**Task material:**
-- -- --
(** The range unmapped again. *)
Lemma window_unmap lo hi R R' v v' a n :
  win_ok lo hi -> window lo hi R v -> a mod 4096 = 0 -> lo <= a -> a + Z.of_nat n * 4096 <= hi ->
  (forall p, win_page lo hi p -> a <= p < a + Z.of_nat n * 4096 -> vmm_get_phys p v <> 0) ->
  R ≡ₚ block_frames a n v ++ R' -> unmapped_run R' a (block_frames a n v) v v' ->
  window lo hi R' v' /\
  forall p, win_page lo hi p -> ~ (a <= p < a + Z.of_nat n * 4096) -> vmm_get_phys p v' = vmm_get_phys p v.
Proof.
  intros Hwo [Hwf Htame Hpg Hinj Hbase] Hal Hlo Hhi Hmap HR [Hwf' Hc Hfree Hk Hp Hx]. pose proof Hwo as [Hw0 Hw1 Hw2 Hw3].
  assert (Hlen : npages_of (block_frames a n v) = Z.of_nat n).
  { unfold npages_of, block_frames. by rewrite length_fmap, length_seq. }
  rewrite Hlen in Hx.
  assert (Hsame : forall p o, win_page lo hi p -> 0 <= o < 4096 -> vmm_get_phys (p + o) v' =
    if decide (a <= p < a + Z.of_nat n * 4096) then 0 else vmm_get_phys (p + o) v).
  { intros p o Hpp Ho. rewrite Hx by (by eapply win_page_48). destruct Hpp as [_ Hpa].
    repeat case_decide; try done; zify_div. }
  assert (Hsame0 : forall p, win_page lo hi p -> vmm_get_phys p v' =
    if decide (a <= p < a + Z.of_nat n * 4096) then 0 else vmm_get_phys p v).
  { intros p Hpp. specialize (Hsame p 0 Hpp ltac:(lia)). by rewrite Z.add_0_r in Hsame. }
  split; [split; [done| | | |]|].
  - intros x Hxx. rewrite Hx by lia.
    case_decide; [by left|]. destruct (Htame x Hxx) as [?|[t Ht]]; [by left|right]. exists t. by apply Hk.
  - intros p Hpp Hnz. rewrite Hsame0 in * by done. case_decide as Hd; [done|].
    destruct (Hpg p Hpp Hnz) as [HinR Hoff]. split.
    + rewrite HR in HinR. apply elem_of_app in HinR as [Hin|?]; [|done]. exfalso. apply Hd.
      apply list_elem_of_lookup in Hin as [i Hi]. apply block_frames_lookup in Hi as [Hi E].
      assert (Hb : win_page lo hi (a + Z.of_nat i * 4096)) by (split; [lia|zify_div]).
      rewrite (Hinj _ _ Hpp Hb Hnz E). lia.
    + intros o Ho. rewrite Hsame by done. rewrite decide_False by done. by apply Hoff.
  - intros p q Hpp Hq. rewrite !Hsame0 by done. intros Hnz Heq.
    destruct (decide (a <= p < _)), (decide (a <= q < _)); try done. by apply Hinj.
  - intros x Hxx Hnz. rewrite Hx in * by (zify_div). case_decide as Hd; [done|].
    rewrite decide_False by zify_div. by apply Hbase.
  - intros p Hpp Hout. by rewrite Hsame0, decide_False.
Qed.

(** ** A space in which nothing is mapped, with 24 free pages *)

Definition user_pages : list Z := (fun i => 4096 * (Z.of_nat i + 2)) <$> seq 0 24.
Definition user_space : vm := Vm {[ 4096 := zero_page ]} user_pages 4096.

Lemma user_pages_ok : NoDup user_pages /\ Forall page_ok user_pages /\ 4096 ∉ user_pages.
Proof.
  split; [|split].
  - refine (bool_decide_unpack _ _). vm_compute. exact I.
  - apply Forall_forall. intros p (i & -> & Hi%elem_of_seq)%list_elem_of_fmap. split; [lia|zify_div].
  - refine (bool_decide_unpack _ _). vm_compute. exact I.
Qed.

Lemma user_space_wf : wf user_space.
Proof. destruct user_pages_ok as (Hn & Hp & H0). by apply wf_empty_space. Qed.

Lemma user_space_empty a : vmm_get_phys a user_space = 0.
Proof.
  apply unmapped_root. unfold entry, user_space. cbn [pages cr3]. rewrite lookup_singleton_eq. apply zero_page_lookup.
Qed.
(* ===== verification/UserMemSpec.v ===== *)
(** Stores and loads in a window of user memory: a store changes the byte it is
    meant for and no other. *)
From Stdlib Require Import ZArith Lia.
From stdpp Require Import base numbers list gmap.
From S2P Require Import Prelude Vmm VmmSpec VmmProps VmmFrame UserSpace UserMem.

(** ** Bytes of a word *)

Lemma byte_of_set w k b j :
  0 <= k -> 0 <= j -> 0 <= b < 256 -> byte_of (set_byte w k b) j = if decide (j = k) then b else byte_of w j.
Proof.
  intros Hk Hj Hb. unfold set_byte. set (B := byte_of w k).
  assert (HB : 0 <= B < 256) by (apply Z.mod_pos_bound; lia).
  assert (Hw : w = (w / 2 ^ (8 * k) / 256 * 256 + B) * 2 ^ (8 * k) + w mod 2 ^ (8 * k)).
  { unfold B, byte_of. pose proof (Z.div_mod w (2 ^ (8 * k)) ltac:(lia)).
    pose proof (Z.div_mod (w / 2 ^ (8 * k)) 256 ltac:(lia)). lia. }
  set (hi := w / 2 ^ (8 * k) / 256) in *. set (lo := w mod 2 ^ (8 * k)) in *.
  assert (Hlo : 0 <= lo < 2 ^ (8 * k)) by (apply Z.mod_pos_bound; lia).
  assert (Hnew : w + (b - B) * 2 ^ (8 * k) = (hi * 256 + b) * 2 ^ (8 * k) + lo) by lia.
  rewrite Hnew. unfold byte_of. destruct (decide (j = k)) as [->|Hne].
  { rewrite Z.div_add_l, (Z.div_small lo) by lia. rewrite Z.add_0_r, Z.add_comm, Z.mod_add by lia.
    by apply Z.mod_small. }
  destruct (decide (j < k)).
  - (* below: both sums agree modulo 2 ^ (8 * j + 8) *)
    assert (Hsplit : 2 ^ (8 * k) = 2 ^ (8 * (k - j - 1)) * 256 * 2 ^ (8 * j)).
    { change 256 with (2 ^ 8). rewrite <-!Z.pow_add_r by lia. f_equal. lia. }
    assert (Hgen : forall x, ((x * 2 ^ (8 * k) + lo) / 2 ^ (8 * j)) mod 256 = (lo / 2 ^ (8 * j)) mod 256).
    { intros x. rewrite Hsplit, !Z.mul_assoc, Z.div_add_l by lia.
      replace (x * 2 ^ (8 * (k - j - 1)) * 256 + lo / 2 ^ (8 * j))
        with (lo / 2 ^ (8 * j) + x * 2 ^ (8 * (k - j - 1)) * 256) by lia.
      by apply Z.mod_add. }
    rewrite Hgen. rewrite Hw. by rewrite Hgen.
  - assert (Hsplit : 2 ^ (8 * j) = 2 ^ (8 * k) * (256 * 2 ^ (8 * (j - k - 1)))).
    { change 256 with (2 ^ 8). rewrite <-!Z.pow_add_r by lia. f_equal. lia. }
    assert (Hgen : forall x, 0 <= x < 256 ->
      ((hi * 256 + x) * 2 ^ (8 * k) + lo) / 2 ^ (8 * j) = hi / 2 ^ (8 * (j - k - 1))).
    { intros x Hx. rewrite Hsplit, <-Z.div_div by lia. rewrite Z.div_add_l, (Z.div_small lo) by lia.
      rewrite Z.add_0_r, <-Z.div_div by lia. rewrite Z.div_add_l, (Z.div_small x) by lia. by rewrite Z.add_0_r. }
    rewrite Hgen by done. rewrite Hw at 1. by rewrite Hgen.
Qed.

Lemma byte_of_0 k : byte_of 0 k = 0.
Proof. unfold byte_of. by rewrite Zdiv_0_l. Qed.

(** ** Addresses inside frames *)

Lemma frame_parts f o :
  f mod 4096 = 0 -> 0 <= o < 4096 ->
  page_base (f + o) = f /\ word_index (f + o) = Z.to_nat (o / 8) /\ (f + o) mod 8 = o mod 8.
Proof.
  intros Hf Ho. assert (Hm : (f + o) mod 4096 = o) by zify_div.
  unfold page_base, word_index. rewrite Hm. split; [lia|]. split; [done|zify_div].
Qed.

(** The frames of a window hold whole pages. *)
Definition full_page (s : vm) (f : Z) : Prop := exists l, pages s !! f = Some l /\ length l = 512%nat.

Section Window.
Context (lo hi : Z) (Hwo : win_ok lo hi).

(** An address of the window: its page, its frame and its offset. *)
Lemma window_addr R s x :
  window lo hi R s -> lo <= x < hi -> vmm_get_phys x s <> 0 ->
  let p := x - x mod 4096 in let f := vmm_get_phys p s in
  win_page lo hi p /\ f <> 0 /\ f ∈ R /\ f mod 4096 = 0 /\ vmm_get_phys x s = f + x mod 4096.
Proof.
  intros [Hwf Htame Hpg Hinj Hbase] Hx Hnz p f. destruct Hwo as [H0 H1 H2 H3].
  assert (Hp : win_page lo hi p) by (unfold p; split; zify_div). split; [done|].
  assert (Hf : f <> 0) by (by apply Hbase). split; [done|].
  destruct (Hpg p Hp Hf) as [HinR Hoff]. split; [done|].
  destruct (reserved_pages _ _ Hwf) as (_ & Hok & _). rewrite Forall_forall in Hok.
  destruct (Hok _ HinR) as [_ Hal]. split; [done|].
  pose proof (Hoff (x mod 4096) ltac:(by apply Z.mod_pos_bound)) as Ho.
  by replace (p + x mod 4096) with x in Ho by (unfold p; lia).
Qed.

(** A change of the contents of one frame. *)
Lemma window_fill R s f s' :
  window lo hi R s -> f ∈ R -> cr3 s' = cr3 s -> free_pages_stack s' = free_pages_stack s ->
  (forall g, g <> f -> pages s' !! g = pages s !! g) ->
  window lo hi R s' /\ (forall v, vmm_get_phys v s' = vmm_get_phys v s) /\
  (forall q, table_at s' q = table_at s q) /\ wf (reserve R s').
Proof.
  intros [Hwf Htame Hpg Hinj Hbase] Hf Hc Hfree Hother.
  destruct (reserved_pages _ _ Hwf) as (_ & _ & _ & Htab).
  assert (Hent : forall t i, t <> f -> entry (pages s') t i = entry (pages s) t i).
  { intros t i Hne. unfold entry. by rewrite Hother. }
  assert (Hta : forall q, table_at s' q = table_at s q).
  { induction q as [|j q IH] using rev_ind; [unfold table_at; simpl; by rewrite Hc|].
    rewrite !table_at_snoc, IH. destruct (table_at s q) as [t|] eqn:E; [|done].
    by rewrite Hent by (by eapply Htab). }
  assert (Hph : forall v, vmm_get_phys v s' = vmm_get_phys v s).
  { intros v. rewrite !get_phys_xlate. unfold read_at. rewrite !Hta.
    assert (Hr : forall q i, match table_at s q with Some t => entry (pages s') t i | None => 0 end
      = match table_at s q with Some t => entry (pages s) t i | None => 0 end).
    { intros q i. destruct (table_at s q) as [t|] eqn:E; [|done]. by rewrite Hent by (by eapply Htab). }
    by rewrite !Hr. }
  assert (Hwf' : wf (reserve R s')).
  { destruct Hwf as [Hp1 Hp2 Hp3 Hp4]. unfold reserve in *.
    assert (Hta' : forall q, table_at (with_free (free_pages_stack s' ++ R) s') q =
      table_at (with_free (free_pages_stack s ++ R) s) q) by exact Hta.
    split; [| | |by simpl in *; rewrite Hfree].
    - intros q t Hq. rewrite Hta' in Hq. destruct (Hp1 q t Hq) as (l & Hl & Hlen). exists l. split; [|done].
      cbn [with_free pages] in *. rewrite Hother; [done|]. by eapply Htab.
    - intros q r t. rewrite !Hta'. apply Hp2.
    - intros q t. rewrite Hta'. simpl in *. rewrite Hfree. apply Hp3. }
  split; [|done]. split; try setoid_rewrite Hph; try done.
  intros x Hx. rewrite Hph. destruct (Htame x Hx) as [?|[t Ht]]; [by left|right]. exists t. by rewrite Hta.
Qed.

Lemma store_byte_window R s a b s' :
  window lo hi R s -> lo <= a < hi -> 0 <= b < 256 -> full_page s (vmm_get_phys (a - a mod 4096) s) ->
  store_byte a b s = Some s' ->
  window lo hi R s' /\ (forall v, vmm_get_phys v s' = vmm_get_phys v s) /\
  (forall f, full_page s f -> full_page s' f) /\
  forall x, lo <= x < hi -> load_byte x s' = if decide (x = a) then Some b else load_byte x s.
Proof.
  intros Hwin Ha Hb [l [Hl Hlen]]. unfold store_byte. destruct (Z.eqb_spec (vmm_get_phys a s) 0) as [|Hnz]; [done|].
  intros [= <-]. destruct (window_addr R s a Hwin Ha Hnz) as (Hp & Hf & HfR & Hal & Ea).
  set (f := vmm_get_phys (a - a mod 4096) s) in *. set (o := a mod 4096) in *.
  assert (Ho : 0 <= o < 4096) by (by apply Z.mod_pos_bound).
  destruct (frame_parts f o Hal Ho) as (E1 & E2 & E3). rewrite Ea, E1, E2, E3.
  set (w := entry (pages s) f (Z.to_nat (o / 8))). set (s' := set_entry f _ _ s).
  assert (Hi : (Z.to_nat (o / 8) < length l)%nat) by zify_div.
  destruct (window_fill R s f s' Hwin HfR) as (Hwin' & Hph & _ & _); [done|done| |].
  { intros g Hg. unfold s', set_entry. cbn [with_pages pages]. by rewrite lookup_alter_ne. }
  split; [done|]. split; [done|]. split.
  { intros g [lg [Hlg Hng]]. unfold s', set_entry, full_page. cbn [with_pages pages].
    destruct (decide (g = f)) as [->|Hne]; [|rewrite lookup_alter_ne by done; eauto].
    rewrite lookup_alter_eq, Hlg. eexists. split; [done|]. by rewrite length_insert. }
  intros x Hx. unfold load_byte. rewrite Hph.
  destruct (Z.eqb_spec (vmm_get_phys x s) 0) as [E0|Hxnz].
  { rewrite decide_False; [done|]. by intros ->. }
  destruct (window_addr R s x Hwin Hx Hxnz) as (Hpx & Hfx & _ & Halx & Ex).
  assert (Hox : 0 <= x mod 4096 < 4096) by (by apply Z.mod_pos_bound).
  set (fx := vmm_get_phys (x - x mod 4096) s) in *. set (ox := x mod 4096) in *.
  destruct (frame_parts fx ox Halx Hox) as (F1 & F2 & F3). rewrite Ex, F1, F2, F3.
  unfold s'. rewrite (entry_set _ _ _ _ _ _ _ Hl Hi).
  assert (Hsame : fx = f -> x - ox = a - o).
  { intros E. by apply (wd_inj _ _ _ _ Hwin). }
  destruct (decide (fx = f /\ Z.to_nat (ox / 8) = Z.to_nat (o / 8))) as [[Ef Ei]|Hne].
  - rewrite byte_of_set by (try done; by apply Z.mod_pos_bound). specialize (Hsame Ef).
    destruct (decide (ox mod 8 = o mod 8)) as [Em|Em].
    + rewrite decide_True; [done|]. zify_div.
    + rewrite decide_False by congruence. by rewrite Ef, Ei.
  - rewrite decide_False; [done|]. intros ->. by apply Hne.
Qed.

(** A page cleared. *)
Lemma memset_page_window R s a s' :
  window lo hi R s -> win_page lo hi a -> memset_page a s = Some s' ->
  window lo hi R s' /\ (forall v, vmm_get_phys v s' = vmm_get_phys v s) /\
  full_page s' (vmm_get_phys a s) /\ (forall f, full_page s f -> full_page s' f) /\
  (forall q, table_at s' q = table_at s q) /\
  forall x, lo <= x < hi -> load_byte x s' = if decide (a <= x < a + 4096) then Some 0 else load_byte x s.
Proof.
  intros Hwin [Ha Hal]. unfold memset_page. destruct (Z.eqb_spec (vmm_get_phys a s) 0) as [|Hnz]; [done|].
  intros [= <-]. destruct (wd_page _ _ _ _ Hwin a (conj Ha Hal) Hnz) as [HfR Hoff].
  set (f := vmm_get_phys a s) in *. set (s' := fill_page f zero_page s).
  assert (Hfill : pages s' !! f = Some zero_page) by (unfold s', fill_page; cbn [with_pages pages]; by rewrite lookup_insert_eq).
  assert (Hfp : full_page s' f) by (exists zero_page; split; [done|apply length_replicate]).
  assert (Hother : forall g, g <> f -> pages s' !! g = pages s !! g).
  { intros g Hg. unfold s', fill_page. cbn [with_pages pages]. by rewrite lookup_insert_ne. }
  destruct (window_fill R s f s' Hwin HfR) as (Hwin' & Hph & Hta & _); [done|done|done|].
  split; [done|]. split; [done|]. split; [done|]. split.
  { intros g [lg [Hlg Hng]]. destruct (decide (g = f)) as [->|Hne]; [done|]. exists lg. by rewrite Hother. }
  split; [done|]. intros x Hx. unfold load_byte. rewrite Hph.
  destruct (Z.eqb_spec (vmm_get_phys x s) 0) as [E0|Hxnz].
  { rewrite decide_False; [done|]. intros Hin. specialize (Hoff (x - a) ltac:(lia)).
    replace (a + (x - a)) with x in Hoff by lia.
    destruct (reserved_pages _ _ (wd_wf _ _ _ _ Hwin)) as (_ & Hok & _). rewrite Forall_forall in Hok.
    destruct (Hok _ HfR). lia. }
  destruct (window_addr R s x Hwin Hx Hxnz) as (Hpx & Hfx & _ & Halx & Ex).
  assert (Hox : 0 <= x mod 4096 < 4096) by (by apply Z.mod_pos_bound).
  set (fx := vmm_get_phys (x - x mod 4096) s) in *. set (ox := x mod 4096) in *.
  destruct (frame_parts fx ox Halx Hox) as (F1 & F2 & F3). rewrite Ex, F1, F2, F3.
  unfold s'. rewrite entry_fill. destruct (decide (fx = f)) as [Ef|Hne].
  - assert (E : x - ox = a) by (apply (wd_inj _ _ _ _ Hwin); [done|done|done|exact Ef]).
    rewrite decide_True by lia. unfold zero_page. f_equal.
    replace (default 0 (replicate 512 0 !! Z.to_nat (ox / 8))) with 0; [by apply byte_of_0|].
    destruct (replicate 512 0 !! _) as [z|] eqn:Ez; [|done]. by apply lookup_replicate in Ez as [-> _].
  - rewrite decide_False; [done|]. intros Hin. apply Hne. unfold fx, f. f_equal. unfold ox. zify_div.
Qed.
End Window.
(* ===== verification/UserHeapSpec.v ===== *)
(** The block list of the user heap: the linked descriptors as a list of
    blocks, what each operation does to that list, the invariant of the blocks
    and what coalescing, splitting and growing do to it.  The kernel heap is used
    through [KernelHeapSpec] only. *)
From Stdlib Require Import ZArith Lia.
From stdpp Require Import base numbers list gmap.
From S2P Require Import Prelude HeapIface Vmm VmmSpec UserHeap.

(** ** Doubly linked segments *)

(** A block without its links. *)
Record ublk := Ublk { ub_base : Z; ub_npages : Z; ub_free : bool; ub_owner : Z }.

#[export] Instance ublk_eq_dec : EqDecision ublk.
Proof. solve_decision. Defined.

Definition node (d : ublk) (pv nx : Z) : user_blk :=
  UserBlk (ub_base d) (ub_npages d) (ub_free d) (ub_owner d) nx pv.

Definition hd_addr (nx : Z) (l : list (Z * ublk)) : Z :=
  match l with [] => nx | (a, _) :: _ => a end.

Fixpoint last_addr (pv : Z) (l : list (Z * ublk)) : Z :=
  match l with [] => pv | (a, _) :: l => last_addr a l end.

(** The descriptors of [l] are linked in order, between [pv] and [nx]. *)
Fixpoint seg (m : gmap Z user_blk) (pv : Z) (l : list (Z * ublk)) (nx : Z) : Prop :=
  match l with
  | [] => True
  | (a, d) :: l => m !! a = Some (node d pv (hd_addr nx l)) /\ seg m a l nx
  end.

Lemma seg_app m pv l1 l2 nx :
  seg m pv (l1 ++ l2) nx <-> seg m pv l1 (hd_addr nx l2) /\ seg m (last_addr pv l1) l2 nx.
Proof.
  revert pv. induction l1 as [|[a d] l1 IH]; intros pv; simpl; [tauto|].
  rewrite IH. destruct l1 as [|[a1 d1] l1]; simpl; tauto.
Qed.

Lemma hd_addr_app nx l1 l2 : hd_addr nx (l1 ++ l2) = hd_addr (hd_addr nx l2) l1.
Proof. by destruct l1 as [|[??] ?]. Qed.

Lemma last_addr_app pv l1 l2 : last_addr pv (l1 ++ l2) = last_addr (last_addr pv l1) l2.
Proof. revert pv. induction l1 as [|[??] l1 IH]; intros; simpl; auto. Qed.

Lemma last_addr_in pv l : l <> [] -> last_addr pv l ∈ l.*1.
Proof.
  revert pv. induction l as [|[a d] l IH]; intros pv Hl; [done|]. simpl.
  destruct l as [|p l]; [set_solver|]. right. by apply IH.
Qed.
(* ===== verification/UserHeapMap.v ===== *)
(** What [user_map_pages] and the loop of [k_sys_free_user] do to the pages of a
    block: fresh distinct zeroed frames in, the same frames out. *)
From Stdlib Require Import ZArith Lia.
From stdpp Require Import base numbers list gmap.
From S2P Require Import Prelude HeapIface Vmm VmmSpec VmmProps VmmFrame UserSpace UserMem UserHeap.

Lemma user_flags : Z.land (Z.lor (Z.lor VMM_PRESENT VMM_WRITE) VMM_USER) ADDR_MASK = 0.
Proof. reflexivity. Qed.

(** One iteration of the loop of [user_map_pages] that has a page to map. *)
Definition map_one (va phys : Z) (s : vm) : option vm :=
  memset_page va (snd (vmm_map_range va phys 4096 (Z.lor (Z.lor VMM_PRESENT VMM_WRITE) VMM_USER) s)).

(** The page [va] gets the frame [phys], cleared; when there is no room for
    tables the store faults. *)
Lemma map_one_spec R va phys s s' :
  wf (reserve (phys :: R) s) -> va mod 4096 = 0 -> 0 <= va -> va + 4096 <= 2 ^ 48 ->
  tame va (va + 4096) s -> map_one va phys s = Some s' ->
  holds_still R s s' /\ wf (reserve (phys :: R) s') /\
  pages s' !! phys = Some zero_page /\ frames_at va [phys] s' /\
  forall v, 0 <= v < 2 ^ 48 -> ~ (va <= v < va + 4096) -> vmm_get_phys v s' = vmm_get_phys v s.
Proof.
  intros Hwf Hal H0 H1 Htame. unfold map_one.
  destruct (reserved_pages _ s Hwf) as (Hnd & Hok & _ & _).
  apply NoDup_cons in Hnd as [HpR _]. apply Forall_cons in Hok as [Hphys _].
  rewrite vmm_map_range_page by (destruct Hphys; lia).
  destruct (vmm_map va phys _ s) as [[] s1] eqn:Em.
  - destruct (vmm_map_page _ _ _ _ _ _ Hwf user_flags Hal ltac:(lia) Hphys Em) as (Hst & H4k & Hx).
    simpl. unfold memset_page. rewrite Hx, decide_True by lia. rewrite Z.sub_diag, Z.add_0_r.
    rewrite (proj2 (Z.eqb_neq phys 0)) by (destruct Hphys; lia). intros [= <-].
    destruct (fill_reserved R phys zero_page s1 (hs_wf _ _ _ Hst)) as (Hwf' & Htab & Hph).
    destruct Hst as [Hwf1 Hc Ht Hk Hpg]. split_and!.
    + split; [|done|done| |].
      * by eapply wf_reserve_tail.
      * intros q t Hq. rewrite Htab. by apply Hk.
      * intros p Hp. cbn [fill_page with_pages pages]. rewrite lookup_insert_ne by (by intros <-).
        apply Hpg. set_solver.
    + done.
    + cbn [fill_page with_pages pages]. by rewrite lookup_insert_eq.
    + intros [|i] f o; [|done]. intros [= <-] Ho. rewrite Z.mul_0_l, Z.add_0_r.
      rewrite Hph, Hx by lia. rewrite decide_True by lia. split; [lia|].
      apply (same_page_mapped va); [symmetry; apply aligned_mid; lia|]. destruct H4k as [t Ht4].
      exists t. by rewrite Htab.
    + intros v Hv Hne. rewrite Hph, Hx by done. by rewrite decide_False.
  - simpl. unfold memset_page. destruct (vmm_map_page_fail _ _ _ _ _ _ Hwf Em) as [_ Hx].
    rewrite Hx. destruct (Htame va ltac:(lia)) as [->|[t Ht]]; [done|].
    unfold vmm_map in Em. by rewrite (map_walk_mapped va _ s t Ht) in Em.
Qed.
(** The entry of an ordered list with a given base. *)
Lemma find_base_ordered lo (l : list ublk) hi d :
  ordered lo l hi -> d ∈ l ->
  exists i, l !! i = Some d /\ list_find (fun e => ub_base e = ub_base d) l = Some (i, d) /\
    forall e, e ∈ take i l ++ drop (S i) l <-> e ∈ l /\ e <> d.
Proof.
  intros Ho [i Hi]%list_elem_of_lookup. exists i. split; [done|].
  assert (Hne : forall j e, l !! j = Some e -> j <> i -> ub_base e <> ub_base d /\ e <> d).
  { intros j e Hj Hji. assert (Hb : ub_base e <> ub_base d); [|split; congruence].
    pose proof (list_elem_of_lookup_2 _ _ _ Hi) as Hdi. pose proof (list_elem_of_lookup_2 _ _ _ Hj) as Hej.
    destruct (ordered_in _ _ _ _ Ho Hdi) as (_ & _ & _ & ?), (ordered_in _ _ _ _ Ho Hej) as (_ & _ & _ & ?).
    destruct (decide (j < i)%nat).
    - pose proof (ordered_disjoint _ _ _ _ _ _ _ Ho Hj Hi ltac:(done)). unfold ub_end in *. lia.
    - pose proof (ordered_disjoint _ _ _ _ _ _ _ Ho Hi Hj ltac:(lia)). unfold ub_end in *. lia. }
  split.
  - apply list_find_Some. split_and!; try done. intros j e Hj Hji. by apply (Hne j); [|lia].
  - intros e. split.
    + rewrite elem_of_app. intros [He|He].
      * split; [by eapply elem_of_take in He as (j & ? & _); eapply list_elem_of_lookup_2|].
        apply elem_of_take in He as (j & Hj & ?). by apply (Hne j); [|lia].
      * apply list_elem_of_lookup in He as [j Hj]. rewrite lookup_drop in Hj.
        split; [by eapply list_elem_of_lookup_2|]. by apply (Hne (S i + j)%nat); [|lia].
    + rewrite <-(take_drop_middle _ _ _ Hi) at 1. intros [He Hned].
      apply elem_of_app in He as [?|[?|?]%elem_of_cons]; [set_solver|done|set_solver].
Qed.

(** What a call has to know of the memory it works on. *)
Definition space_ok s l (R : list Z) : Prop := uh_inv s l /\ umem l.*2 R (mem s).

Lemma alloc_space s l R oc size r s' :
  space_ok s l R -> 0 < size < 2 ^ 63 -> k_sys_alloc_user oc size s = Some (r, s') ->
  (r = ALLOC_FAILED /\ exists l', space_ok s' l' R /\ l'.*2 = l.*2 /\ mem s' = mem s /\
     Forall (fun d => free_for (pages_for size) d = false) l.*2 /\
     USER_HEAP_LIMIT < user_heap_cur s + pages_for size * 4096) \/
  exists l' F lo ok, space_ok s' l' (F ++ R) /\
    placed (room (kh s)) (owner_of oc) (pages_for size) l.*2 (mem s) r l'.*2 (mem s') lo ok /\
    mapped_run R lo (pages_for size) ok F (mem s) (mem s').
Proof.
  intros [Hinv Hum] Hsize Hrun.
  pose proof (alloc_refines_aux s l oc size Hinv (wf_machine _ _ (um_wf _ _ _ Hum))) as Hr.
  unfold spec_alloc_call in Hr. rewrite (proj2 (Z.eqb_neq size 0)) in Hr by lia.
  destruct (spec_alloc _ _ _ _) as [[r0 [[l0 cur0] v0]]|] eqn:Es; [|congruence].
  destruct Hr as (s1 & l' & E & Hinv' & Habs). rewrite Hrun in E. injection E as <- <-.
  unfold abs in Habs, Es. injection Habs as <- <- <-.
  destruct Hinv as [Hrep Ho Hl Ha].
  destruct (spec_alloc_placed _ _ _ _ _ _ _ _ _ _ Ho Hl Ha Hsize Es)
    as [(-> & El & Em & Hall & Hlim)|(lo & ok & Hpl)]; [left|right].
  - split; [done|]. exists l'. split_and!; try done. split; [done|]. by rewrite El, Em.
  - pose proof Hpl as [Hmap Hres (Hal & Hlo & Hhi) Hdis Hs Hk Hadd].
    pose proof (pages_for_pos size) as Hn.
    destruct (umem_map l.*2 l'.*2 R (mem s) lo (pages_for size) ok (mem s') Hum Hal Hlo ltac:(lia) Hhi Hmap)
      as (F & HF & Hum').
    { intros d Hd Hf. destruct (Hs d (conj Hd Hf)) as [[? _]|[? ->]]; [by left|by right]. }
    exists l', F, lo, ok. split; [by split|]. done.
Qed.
-- -- --
**Problem to solve:**
Please copy, exactly as written, every line in the listing above from the line with "window lo hi R s -> f" up to and including the line with "assert (Hta : forall".

**Answer box:**
  window lo hi R s -> f ∈ R -> cr3 s' = cr3 s -> free_pages_stack s' = free_pages_stack s ->
  (forall g, g <> f -> pages s' !! g = pages s !! g) ->
  window lo hi R s' /\ (forall v, vmm_get_phys v s' = vmm_get_phys v s) /\
  (forall q, table_at s' q = table_at s q) /\ wf (reserve R s').
Proof.
  intros [Hwf Htame Hpg Hinj Hbase] Hf Hc Hfree Hother.
  destruct (reserved_pages _ _ Hwf) as (_ & _ & _ & Htab).
  assert (Hent : forall t i, t <> f -> entry (pages s') t i = entry (pages s) t i).
  { intros t i Hne. unfold entry. by rewrite Hother. }
  assert (Hta : forall q, table_at s' q = table_at s q).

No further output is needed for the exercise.